At any instant of time when the OS is compromised, the subset of
blocks whose temporal window is active will be vulnerable to attack.
This subset would be a small fraction of the entire disk data. The
amount of data vulnerable during OS compromises can be reduced by
choosing short timeout intervals. One can also force the timeout of
the temporal window using the FORCE_TIMEOUT disk primitive
described below.
ACCESS API
To design the ACCESS API, we extended the TSD API
(Section 3) with capabilities, and added new primitives
for managing capabilities and timeouts. Note that some of the
primitives described below let the file system specify the reference
block through which the implicit capability chain is established.
However, as we describe later, this is only used as a hint by the disk
system for performance reasons; ACCESS maintains its own structures
that validate whether the specified reference block was indeed
accessed, and it has a pointer to the actual block being accessed. In
this section when we refer to read or write capabilities, we
mean the HMAC of the corresponding capabilities and a sequence number.

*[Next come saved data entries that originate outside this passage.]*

(** What it returns for the others. *)
Definition refusal {R} (c : ICall R) : R :=
  match c with
  | GetApplicationInfo _ _ _ | GetApplicationInfoWithIntFlags _ _ _ => None
  | GetApplicationInfos _ _ | GetApplicationInfosWithIntFlags _ _ => None
  | GetBundleInfo _ _ _ | GetBundleInfoWithIntFlags _ _ _ | GetBundleArchiveInfo _ _ |
    GetBundleArchiveInfoWithIntFlags _ _ => None
  | GetBundlePackInfo _ _ | GetBundlePackInfoWithIntFlags _ _ => None
  | GetBundleInfos _ _ | GetBundleInfosWithIntFlags _ _ | GetBundleInfosByMetaData _ | QueryKeepAliveBundleInfos 
   => None
  | GetUidByBundleName _ _ => INVALID_UID
  | GetAppIdByBundleName _ _ | GetAppType _ | GetAbilityLabel _ _ | GetAbilityLabelWithModuleName _ _ _ |
    GetAppPrivilegeLevel _ _ => ""
  | GetBundleNameForUid _ | GetNameForUid _ | DumpInfos _ _ _ => None
  | GetBundlesForUid _ | GetSystemAvailableCapabilities | GetAllDependentModuleNames _ _ => None
  | GetBundleGids _ | GetBundleGidsByUid _ _ => None
  | CheckIsSystemAppByUid _ | HasSystemCapability _ | IsSafeMode | CleanBundleCacheFiles _ _ _ |
    CleanBundleDataFiles _ _ | RegisterBundleStatusCallback _ | ClearBundleStatusCallback _ |
    UnregisterBundleStatusCallback | IsApplicationEnabled _ | IsModuleRemovable _ _ | SetModuleRemovable _ _ _ |
    GetModuleUpgradeFlag _ _ | SetModuleUpgradeFlag _ _ _ | SetApplicationEnabled _ _ _ | IsAbilityEnabled _ |
    SetAbilityEnabled _ _ _ | CheckBundleNameInAllowList _ | BundleClone _ | RemoveClonedBundle _ _ |
    VerifyCallingPermission _ => false
  | QueryAbilityInfo _ | QueryAbilityInfoWithCallback _ _ _ _ | QueryAbilityInfoMutiparam _ _ _ |
    QueryAbilityInfoByUri _ | QueryAbilityInfoByUriForUserId _ _ | GetAbilityInfo _ _ |
    GetAbilityInfoWithModuleName _ _ _ => None
  | UpgradeAtomicService _ _ => ()
  | QueryAbilityInfos _ | QueryAbilityInfosMutiparam _ _ _ | QueryAllAbilityInfos _ _ | QueryAbilityInfosForClone
    _ | QueryAbilityInfosByUri _ => None
  | GetHapModuleInfo _ | GetHapModuleInfoWithUserId _ _ => None
  | GetLaunchWantForBundle _ => None
  | CheckPublicKeys _ _ => SIGNATURE_UNKNOWN_BUNDLE
  | GetPermissionDef _ => None
  | GetAbilityPixelMapIcon _ _ | GetAbilityPixelMapIconWithModuleName _ _ _ => None
  | GetBundleInstaller | GetBundleUserMgr => None
  | GetAllFormsInfo | GetFormsInfoByApp _ | GetFormsInfoByModule _ _ => None
  | GetShortcutInfos _ => None
  | GetAllCommonEventInfo _ => None
  | GetDistributedBundleInfo _ _ => None
  | QueryExtAbilityInfosWithoutType _ _ _ | QueryExtAbilityInfos _ _ _ _ | QueryExtAbilityInfosByType _ _ => None
  | GetAccessibleAppCodePaths _ => []
  | QueryExtensionAbilityInfoByUri _ _ => None
  | ImplicitQueryInfoByPriority _ _ _ => None
  | GetSandboxBundleInfo _ _ _ => inl ERR_APPEXECFWK_SANDBOX_INSTALL_PARAM_ERROR
  end.

(** The parameters that are objects get through. *)
Definition sent {R} (c : ICall R) : Prop :=
  match c with
  | QueryAbilityInfo want | QueryAbilityInfoWithCallback want _ _ _ | UpgradeAtomicService want _ |
    QueryAbilityInfoMutiparam want _ _ | QueryAbilityInfos want | QueryAbilityInfosMutiparam want _ _ |
    QueryAllAbilityInfos want _ | QueryAbilityInfosForClone want | QueryExtAbilityInfosWithoutType want _ _ |
    QueryExtAbilityInfos want _ _ _ | ImplicitQueryInfoByPriority want _ _ => sendable want
  | GetHapModuleInfo abilityInfo | GetHapModuleInfoWithUserId abilityInfo _ | IsAbilityEnabled abilityInfo |
    SetAbilityEnabled abilityInfo _ _ => sendable abilityInfo
  | _ => True
  end.

(** The result gets through. *)
Definition answered {R} (c : ICall R) : R → Prop :=
  match c in Call _ _ _ R return R → Prop with
  | GetApplicationInfo _ _ _ | GetApplicationInfoWithIntFlags _ _ _ => λ r, if_found sendable r
  | GetApplicationInfos _ _ | GetApplicationInfosWithIntFlags _ _ => λ r, if_found all_sendable r
  | GetBundleInfo _ _ _ | GetBundleInfoWithIntFlags _ _ _ | GetBundleArchiveInfo _ _ |
    GetBundleArchiveInfoWithIntFlags _ _ => λ r, if_found sendable r
  | GetBundlePackInfo _ _ | GetBundlePackInfoWithIntFlags _ _ => λ r, if_found sendable r
  | GetBundleInfos _ _ | GetBundleInfosWithIntFlags _ _ => λ r, if_found (in_ashmem get_BundleInfo) r
  | GetBundleInfosByMetaData _ | QueryKeepAliveBundleInfos => λ r, if_found all_sendable r
  | QueryAbilityInfo _ | QueryAbilityInfoWithCallback _ _ _ _ | QueryAbilityInfoMutiparam _ _ _ |
    QueryAbilityInfoByUri _ | QueryAbilityInfoByUriForUserId _ _ | GetAbilityInfo _ _ |
    GetAbilityInfoWithModuleName _ _ _ => λ r, if_found sendable r
  | QueryAbilityInfos _ | QueryAbilityInfosMutiparam _ _ _ | QueryAllAbilityInfos _ _ | QueryAbilityInfosForClone
    _ | QueryAbilityInfosByUri _ => λ r, if_found all_sendable r
  | GetHapModuleInfo _ | GetHapModuleInfoWithUserId _ _ => λ r, if_found sendable r
  | GetLaunchWantForBundle _ => λ r, if_found sendable r
  | GetPermissionDef _ => λ r, if_found sendable r
  | DumpInfos _ _ _ => λ r, if_found (λ result, Z.of_nat (String.length result) <= INT32_MAX) r
  | GetAbilityPixelMapIcon _ _ | GetAbilityPixelMapIconWithModuleName _ _ _ => λ r, if_found sendable r
  | GetAllFormsInfo | GetFormsInfoByApp _ | GetFormsInfoByModule _ _ => λ r, if_found all_sendable r
  | GetShortcutInfos _ => λ r, if_found all_sendable r
  | GetAllCommonEventInfo _ => λ r, if_found all_sendable r
  | GetDistributedBundleInfo _ _ => λ r, if_found sendable r
  | QueryExtAbilityInfosWithoutType _ _ _ | QueryExtAbilityInfos _ _ _ _ | QueryExtAbilityInfosByType _ _ =>
      λ r, if_found all_sendable r
  | QueryExtensionAbilityInfoByUri _ _ => λ r, if_found sendable r
  | ImplicitQueryInfoByPriority _ _ _ => λ r, if_found (λ p, sendable p.1 ∧ sendable p.2) r
  | GetSandboxBundleInfo _ _ _ => λ r, match r with inr info => sendable info | inl code => code ≠ ERR_OK end
  | _ => λ _, True
  end.

(** The calls that reach their function of the service. *)
Definition routed {R} (c : ICall R) : bool :=
  match c with
  | GetPermissionDef _ | CheckBundleNameInAllowList _ | UpgradeAtomicService _ _ | GetSystemAvailableCapabilities |
    QueryAbilityInfoWithCallback _ _ _ None => false
  | _ => true
  end.

(** ** The proxy and the service *)

#[local] Ltac head t := lazymatch t with ?f _ => head f | _ => t end.
#[local] Ltac unfold_proxy := cbn [BundleMgrProxy]; lazymatch goal with |- ?t = _ => let f := head t in unfold f end.

(** A call with parameters that its proxy function does not accept is
    answered by the client alone. *)
Lemma refused_locally {R} (c : ICall R) (r : option (Message → P → On S (P * Z))) (s : S) :
  accepted c = false → BundleMgrProxy GetDescriptor r c s = (Ok (refusal c), s).
Proof using Type.
  destruct c; cbn [accepted]; try done; intros Hc; try (apply negb_false_iff in Hc; unfold_proxy; by rewrite Hc).
  - unfold_proxy. destruct (str_empty bundleName); [done|]. by destruct cleanCacheCallback.
  - unfold_proxy. destruct bundleStatusCallback as [[object bundleName]|]; [|done].
    apply negb_false_iff in Hc. by rewrite Hc.
  - unfold_proxy. by destruct bundleStatusCallback.
Qed.

#[local] Hint Resolve Marshalling_sends sends_infos sends_ashmem sends_or_null sends_enum_value : parcel.
#[local] Hint Resolve delivers_from_data delivers_or : parcel.

#[local] Ltac follow := repeat first
  [ eapply carries_read; [solve [eauto 5 with parcel]|]
  | eapply carries_last; [solve [eauto 5 with parcel]|]
  | apply carries_call ].
#[local] Ltac succeed Hroom := repeat first
  [ solve [eauto using succeeds_infos, succeeds_ashmem, succeeds_Parcelable, Marshalling_succeeds]
  | intros ?; apply Hroom
  | apply succeeds_bind ].
#[local] Ltac if_any Hr := destruct (impl _ _ _).1; [cbn [if_found] in Hr |- *|exact I].
#[local] Ltac serve_found Hroom Hr := apply carries_found; [exact Hroom|if_any Hr; succeed Hroom].
#[local] Ltac handle := cbn [funcMap]; lazymatch goal with |- carries _ ?h _ _ _ => let f := head h in unfold f end; follow.
#[local] Ltac ask Hroom := first [eapply asks_data; [exact Hroom|solve [succeed Hroom]|] | eapply asks_nothing; [exact Hroom|]];
  handle.
#[local] Ltac found_call Hroom Hr :=
  eapply call_replied; [ask Hroom; serve_found Hroom Hr|apply sends_found; if_any Hr; solve [eauto 5 with parcel]].
#[local] Ltac plain_call Hroom :=
  eapply call_replied; [ask Hroom; apply carries_put_last; intros ?; apply Hroom|solve [eauto 5 with parcel]].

- SET_CAPLEN(Length): Sets the length of capability
tokens. This setting is global.
- ALLOC_BLOCKS(Ref, Refr | Cw, Count): Operates
similar to the TSD ALLOC_BLOCKS primitive with the
following two changes. (1) If Ref is protected the call takes the
write capability of Ref, Cw; (2) otherwise, the call takes the
reference block Refr of Ref, to verify that the caller has write
access to Ref.
- ALLOC_CONTIG_BLOCKS(Ref, Refr | Cw, Count): Same
as the ALLOC_BLOCKS primitive, but allocates contiguous
blocks.
- READ(Bno, Ref | Crw, Timeout): Reads the block
represented by Bno. Ref is the reference block that has a pointer
to Bno. Crw is either the read or the write capability of
block Bno. The second argument of this primitive must be Ref if
Bno is not protected for read, and must be Crw if Bno is
protected. Timeout is the timeout interval.

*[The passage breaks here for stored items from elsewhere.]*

(* ===== verification/BundleProfile.v ===== *)
(** * BundleProfile: config.json

    services/bundlemgr/src/bundle_profile.cpp: the structs of config.json with
    their from_json functions (namespace ProfileReader, names kept), and how a
    ConfigJson becomes an InnerBundleInfo.  [uninit] is what the members
    without an initialiser hold. *)

From stdpp Require Import strings.
From S2P Require Import Prelude Strings StdMap BundleTypes Errors Json InfoJson PackJson Skill InnerBundleInfo Parcel BundleJson InstallInfo Profile.
From Stdlib Require Import Ascii.

Open Scope string_scope.
Open Scope list_scope.
Open Scope Z_scope.

#[local] Instance AppType_eq_dec : EqDecision AppType.
Proof. solve_decision. Defined.
#[local] Instance AbilityType_eq_dec : EqDecision AbilityType.
Proof. solve_decision. Defined.

(** ** The structs *)

Record Version := mkVersion {
  cver_code : Z;
  cver_name : string;
  cver_minCompatibleVersionCode : Z;
}.
#[export] Instance eta_Version : Eta Version := λ r, mkVersion (cver_code r) (cver_name r)
  (cver_minCompatibleVersionCode r).
Definition new_Version : Version := mkVersion 0 "" (-1).

Record ApiVersion := mkApiVersion {
  capi_compatible : Z;
  capi_target : Z;
  capi_releaseType : string;
}.
#[export] Instance eta_ApiVersion : Eta ApiVersion := λ r, mkApiVersion (capi_compatible r) (capi_target r)
  (capi_releaseType r).
Definition new_ApiVersion : ApiVersion := mkApiVersion 0 0 "Release".

Record App := mkApp {
  capp_bundleName : string;
  capp_originalName : string;
  capp_vendor : string;
  capp_removable : bool * bool;
  capp_version : Version;
  capp_apiVersion : ApiVersion;
  capp_singleton : bool;
  capp_iconId : Z;
  capp_labelId : Z;
  capp_userDataClearable : bool;
  capp_targetBundleList : list string;
}.
#[export] Instance eta_App : Eta App := λ r, mkApp (capp_bundleName r) (capp_originalName r) (capp_vendor r)
  (capp_removable r) (capp_version r) (capp_apiVersion r) (capp_singleton r) (capp_iconId r) (capp_labelId r)
  (capp_userDataClearable r) (capp_targetBundleList r).
Definition new_App : App := mkApp "" "" "" (false, true) new_Version new_ApiVersion false 0 0 true [].

Record ReqVersion := mkReqVersion {
  creq_compatible : Z;
  creq_target : Z;
}.
#[export] Instance eta_ReqVersion : Eta ReqVersion := λ r, mkReqVersion (creq_compatible r) (creq_target r).
Definition new_ReqVersion : ReqVersion := mkReqVersion 0 0.

Record Ark := mkArk {
  cark_reqVersion : ReqVersion;
  cark_flag : string;
}.
#[export] Instance eta_Ark : Eta Ark := λ r, mkArk (cark_reqVersion r) (cark_flag r).
Definition new_Ark : Ark := mkArk new_ReqVersion "".

Record Domain := mkDomain {
  cdom_subDomains : bool;
  cdom_name : string;
}.
#[export] Instance eta_Domain : Eta Domain := λ r, mkDomain (cdom_subDomains r) (cdom_name r).
Definition new_Domain : Domain := mkDomain false "".

Record DomainSetting := mkDomainSetting {
  cds_cleartextPermitted : bool;
  cds_domains : list Domain;
}.
#[export] Instance eta_DomainSetting : Eta DomainSetting := λ r, mkDomainSetting (cds_cleartextPermitted r)
  (cds_domains r).
Definition new_DomainSetting : DomainSetting := mkDomainSetting false [].

Record SecurityConfig := mkSecurityConfig {
  csec_domainSetting : DomainSetting;
}.
#[export] Instance eta_SecurityConfig : Eta SecurityConfig := λ r, mkSecurityConfig (csec_domainSetting r).
Definition new_SecurityConfig : SecurityConfig := mkSecurityConfig new_DomainSetting.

- WRITE(Bno, Ref | Cw, timeout): Writes the block
represented by Bno. Cw is the write capability of Bno. Other
semantics are similar to READ.
- CREATE_PTR(Src, Dest, Refs | Csw, Cdw |Refdw): Creates a pointer from block Src to block Dest. If
Src or Dest are protected, their capabilities have to be provided.
For blocks which are not protected, the caller must provide valid
reference blocks which point to Src and Dest. Note that although
the pointer is created only from the source block, we need the write
capability for the destination block as well; without this
requirement, one can create a pointer to any arbitrary block and gain
implicit write capabilities on that block.
- DELETE_PTR(Src, Dest, Refs | Csw): Deletes a
pointer from block Src to block Dest. Write credentials for Src
has to be provided.
- KEY_CONTROL(Bno, Cow, Cnr, Cnw, Ref): This
sets, unsets, or changes the read and write capabilities associated
with the block Bno. Cow is the old write capability of Bno.
Cnr and Cnw are the new read and write capabilities
respectively. A reference block Ref that has a pointer to Bno
needs to be passed only while setting the write key for a block that
did not have a write capability before. For all other operations, like
unsetting keys or changing keys, Ref need not be specified because
Cow can be used for authentication.
- RENEW_CAPABILITY(Ref, Crw, Interval): Renews the
capability for a given reference block. Crw is the read or write
key associated with Ref. Interval is the timeout interval for the
renewal.
- FORCE_TIMEOUT(Ref): Times out the implicit
capabilities associated with reference block Ref.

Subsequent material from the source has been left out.